Hugh Walker, the son of the late artist, composer and Bournemouth School teacher Bernard Walker has been in touch to share his online tribute to his father’s life. The website has a variety of material from Mr Walker senior’s life, including some of his programme designs and playbills from his time at the school that were found among his papers in 2014.

8 thoughts on “Bernard Walker

  1. Thank you for this tribute, good memories of my ‘O’ level art classes, the understanding of perspective is still with me, I do wish I kept up with the bookbinding!
    Good memories of a most excellent teacher.
    John Oliver 1959-66.

  2. Thank you for doing that Hugh.

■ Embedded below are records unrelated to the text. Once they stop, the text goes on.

(** ** The order of evaluation of the VA_ARG arguments *)

Lemma rank_lookup (p : nat) (order : list nat) (k : nat) :
  rank p order = Some k -> order !! k = Some p.
Proof.
  revert k. induction order as [| q rest IH]; intros k; simpl.
  - discriminate.
  - destruct (Nat.eqb_spec p q) as [-> | Hne].
    + intros [= <-]. reflexivity.
    + destruct (rank p rest) as [k' |]; simpl; [ | discriminate].
      intros [= <-]. simpl. apply IH. reflexivity.
Qed.

Lemma rank_elem_of (p : nat) (order : list nat) :
  p ∈ order -> is_Some (rank p order).
Proof.
  induction order as [| q rest IH]; intros Hin.
  - apply not_elem_of_nil in Hin. contradiction.
  - simpl. destruct (Nat.eqb_spec p q) as [-> | Hne]; [eauto | ].
    apply elem_of_cons in Hin. destruct Hin as [-> | Hin]; [congruence | ].
    destruct (IH Hin) as [k ->]. simpl. eauto.
Qed.

Lemma rank_NoDup (p : nat) (order : list nat) (k : nat) :
  NoDup order -> order !! k = Some p -> rank p order = Some k.
Proof.
  revert k. induction order as [| q rest IH]; intros k Hnd Hk.
  - discriminate.
  - apply NoDup_cons in Hnd. destruct Hnd as [Hq Hnd].
    destruct k as [| k]; simpl in *.
    + injection Hk as ->. rewrite Nat.eqb_refl. reflexivity.
    + destruct (Nat.eqb_spec p q) as [-> | Hne].
      * exfalso. apply Hq. eapply list_elem_of_lookup_2. exact Hk.
      * rewrite (IH k Hnd Hk). reflexivity.
Qed.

Fond memories of your father of course, and nice to see you’re still around. Recollect you are the same age as me almost exactly, Nov 1943. Also spotted my 13yr old self in one of the school theatre images.

  3. ‘Bernie’ as he was affectionately known, was a marvellous teacher driven by enthusiasm and commitment. His knowledge was extensive and profound, and he would mine this to offer us nuggets of fascinating facts to guide our learning. I remember him actually running to the back of the art room in his eagerness to find an object to demonstrate an aspect of the lesson. An example of his progressive teaching is when he played us Flanders’ and Swann’s ‘The Honeysuckle and the Bindweed’ to demonstrate left and right handed spirals. As the record played, he made a pretence of peeking out of the classroom door to check if the headmaster was approaching. We were gleeful.

    We also learned from him lessons outside the curriculum: when we returned from a summer break, it became known that Bernard and his great friend, Mr Petoello had taken a holiday together in Italy and had disagreed on just about every work of art they had seen. “Wasn’t that unpleasant?” we asked. “On the contrary,” said Bernard, “What is the use of agreeing on everything when you can enjoy a view that opposes your own?”

    Bernard’s rigorous teaching and wide rangling, Renaissance mind launched me on my career in art and design through his diligent and construcively critical guidance. When I wrote to him, having secured a coveted place on a degree course in Fine Art in which there were 300 applicants for every place (you can be accepted now with a Tesco Club Card), and pointed out his constant criticism, he replied, “He chastiseth him whom he loveth”.

    I saw him for the last time when I called for tea many years later. In his eighties, he was perched at the top of a ladder when I arrived, painting window frames. Over tea, he divulged several staff room secrets that made me realise that our masters knew more about us than he relaised. One revelation indicates that our teachers were as mischievous as we were: the three Mr Smiths each had a nickname. There was the Reverend Smith, the Irreverent Smith (English) and the Irrelevant Smith (Music). I was lucky that Bernard was my teacher and my mentor.

  4. I remember how Bernie instilled in us a reverence for the city of Ravenna, which I made sure to visit as soon as I could, some years later. I alas was singularly inept at making art in any form, and was consigned to the “dunces” row in the class, and eventually allowed to switch to learning German instead of this and several other of my weakest subjects.

  5. I can recall my surprise on learning the “Johnnie Walker” (as he was known to my class) had also taught my father.

    My favourite memory of his class was how readily he would abandon the topic and tell us about his adventures in Europe.

    I last saw him on OverCliff Drive, in an open sports car, hair and beard flowing in the wind and looking very pleased with life.

    A wonderful man, possibly the best teacher I ever had.